Once you have read the entries, please say how many lines hold the string "intros", giving the number only.

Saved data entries
**********
(* ===== verification/Strings.v ===== *)
(** * Memory and string routines

    Models [src/xv6-public/string.c] (the kernel's) and the string part of
    [src/xv6-public/ulib.c] (the user library's).  Memory is a function from
    addresses to bytes; loops that end at a NUL byte have fuel. *)
From S2P Require Export Prelude.

Module Strings.

Definition mem : Type := Z -> Z.
Definition st8 (a v : Z) (m : mem) : mem := fun x => if decide (x = a) then (v mod 256)%Z else m x.

(** [rep stosb] and [rep stosl]. *)
Fixpoint stosb (n : nat) (a c : Z) (m : mem) : mem :=
  match n with
  | O => m
  | S n => stosb n (a + 1) c (st8 a c m)
  end.
Fixpoint stosl (n : nat) (a c : Z) (m : mem) : mem :=
  match n with
  | O => m
  | S n =>
      stosl n (a + 4) c
        (st8 (a + 3) (Z.shiftr c 24) (st8 (a + 2) (Z.shiftr c 16) (st8 (a + 1) (Z.shiftr c 8) (st8 a c m))))
  end.

(** ** [string.c] *)

Definition memset (dst c : Z) (n : nat) (m : mem) : mem :=
  if decide (Z.rem (int32 dst) 4 = 0%Z /\ n mod 4 = 0) then
    let c := Z.land c 255 in
    stosl (n / 4) dst (Z.lor (Z.lor (Z.lor (Z.shiftl c 24) (Z.shiftl c 16)) (Z.shiftl c 8)) c) m
  else stosb n dst c m.

Fixpoint memcmp (n : nat) (s1 s2 : Z) (m : mem) : Z :=
  match n with
  | O => 0
  | S n => if decide (m s1 <> m s2) then m s1 - m s2 else memcmp n (s1 + 1) (s2 + 1) m
  end.

(** [while(n-- > 0) *--d = *--s] and [while(n-- > 0) *d++ = *s++]. *)
Fixpoint copy_back (n : nat) (d s : Z) (m : mem) : mem :=
  match n with
  | O => m
  | S n => copy_back n (d - 1) (s - 1) (st8 (d - 1) (m (s - 1)%Z) m)
  end.
Fixpoint copy_fwd (n : nat) (d s : Z) (m : mem) : mem :=
  match n with
  | O => m
  | S n => copy_fwd n (d + 1) (s + 1) (st8 d (m s) m)
  end.

Definition memmove (dst src : Z) (n : nat) (m : mem) : mem :=
  let z := Z.of_nat n in
  if decide (src < dst /\ dst < src + z)%Z then copy_back n (dst + z) (src + z) m
  else copy_fwd n dst src m.

Definition memcpy (dst src : Z) (n : nat) (m : mem) : mem := memmove dst src n m.

Fixpoint strncmp (n : nat) (p q : Z) (m : mem) : Z :=
  match n with
  | O => 0
  | S n =>
      if decide (m p <> 0 /\ m p = m q)%Z then strncmp n (p + 1) (q + 1) m
      else m p - m q
  end.

(** [while(n-- > 0) *s++ = 0]. *)
Fixpoint zero_fill (n : nat) (s : Z) (m : mem) : mem :=
  match n with
  | O => m
  | S n => zero_fill n (s + 1) (st8 s 0 m)
  end.
Fixpoint strncpy (n : nat) (s t : Z) (m : mem) : mem :=
  match n with
  | O => m
  | S n =>
      let c := m t in
      let m := st8 s c m in
      if decide (c <> 0%Z) then strncpy n (s + 1) (t + 1) m else zero_fill n (s + 1) m
  end.

(** The loop of [safestrcpy], [n] rounds of [--n > 0] left. *)
Fixpoint safestrcpy_loop (n : nat) (s t : Z) (m : mem) : mem :=
  match n with
  | O => st8 s 0 m
  | S n =>
      let c := m t in
      let m := st8 s c m in
      if decide (c <> 0%Z) then safestrcpy_loop n (s + 1) (t + 1) m else st8 (s + 1) 0 m
  end.
Definition safestrcpy (s t n : Z) (m : mem) : mem :=
  if decide (n <= 0)%Z then m else safestrcpy_loop (Z.to_nat (n - 1)) s t m.

Fixpoint strlen (fuel : nat) (s n : Z) (m : mem) : outcome Z :=
  match fuel with
  | O => Hang "strlen"
  | S fuel => if decide (m (s + n) = 0)%Z then Ret n else strlen fuel s (n + 1) m
  end.

(** ** [ulib.c] *)

Definition u_memset (dst c : Z) (n : nat) (m : mem) : mem := stosb n dst c m.
Definition u_memmove (dst src n : Z) (m : mem) : mem := copy_fwd (Z.to_nat n) dst src m.

Fixpoint strcpy (fuel : nat) (s t : Z) (m : mem) : outcome mem :=
  match fuel with
  | O => Hang "strcpy"
  | S fuel =>
      let c := m t in
      let m := st8 s c m in
      if decide (c <> 0%Z) then strcpy fuel (s + 1) (t + 1) m else Ret m
  end.

Fixpoint strcmp (fuel : nat) (p q : Z) (m : mem) : outcome Z :=
  match fuel with
  | O => Hang "strcmp"
  | S fuel =>
      if decide (m p <> 0 /\ m p = m q)%Z then strcmp fuel (p + 1) (q + 1) m
      else Ret (m p - m q)%Z
  end.

Fixpoint strchr (fuel : nat) (s c : Z) (m : mem) : outcome Z :=
  match fuel with
  | O => Hang "strchr"
  | S fuel =>
      if decide (m s = 0)%Z then Ret 0%Z
      else if decide (m s = c) then Ret s
      else strchr fuel (s + 1) c m
  end.

Fixpoint atoi_loop (fuel : nat) (s n : Z) (m : mem) : outcome Z :=
  match fuel with
  | O => Hang "atoi"
  | S fuel =>
      if decide (48 <= m s <= 57)%Z then
        if decide (n * 10 + m s < 2 ^ 31)%Z then atoi_loop fuel (s + 1) (n * 10 + m s - 48)%Z m
        else Undef "atoi: signed overflow"
      else Ret n
  end.
Definition atoi (fuel : nat) (s : Z) (m : mem) : outcome Z := atoi_loop fuel s 0 m.

(** ** Specifications *)

Lemma st8_eq a v m : st8 a v m a = (v mod 256)%Z.
Proof. unfold st8. by rewrite decide_True. Qed.
Lemma st8_ne a v m x : x <> a -> st8 a v m x = m x.
Proof. intros. unfold st8. by rewrite decide_False. Qed.

(** All bytes are bytes. *)
Definition bytes_ok (m : mem) : Prop := forall a, (0 <= m a < 256)%Z.

Lemma st8_ok a v m : bytes_ok m -> bytes_ok (st8 a v m).
Proof. intros Hm x. unfold st8. case_decide; [apply Z.mod_pos_bound; lia|apply Hm]. Qed.

Lemma stosb_spec n a c m x :
  stosb n a c m x = if decide (a <= x < a + Z.of_nat n)%Z then (c mod 256)%Z else m x.
Proof.
  revert a m. induction n as [|n IH]; intros a m; cbn [stosb].
  - by rewrite decide_False by lia.
  - rewrite IH. destruct (decide (x = a)) as [->|Hx].
    + rewrite decide_False by lia. rewrite decide_True by lia. apply st8_eq.
    + rewrite st8_ne by done. repeat case_decide; lia || done.
Qed.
**********
## Exercise solution
3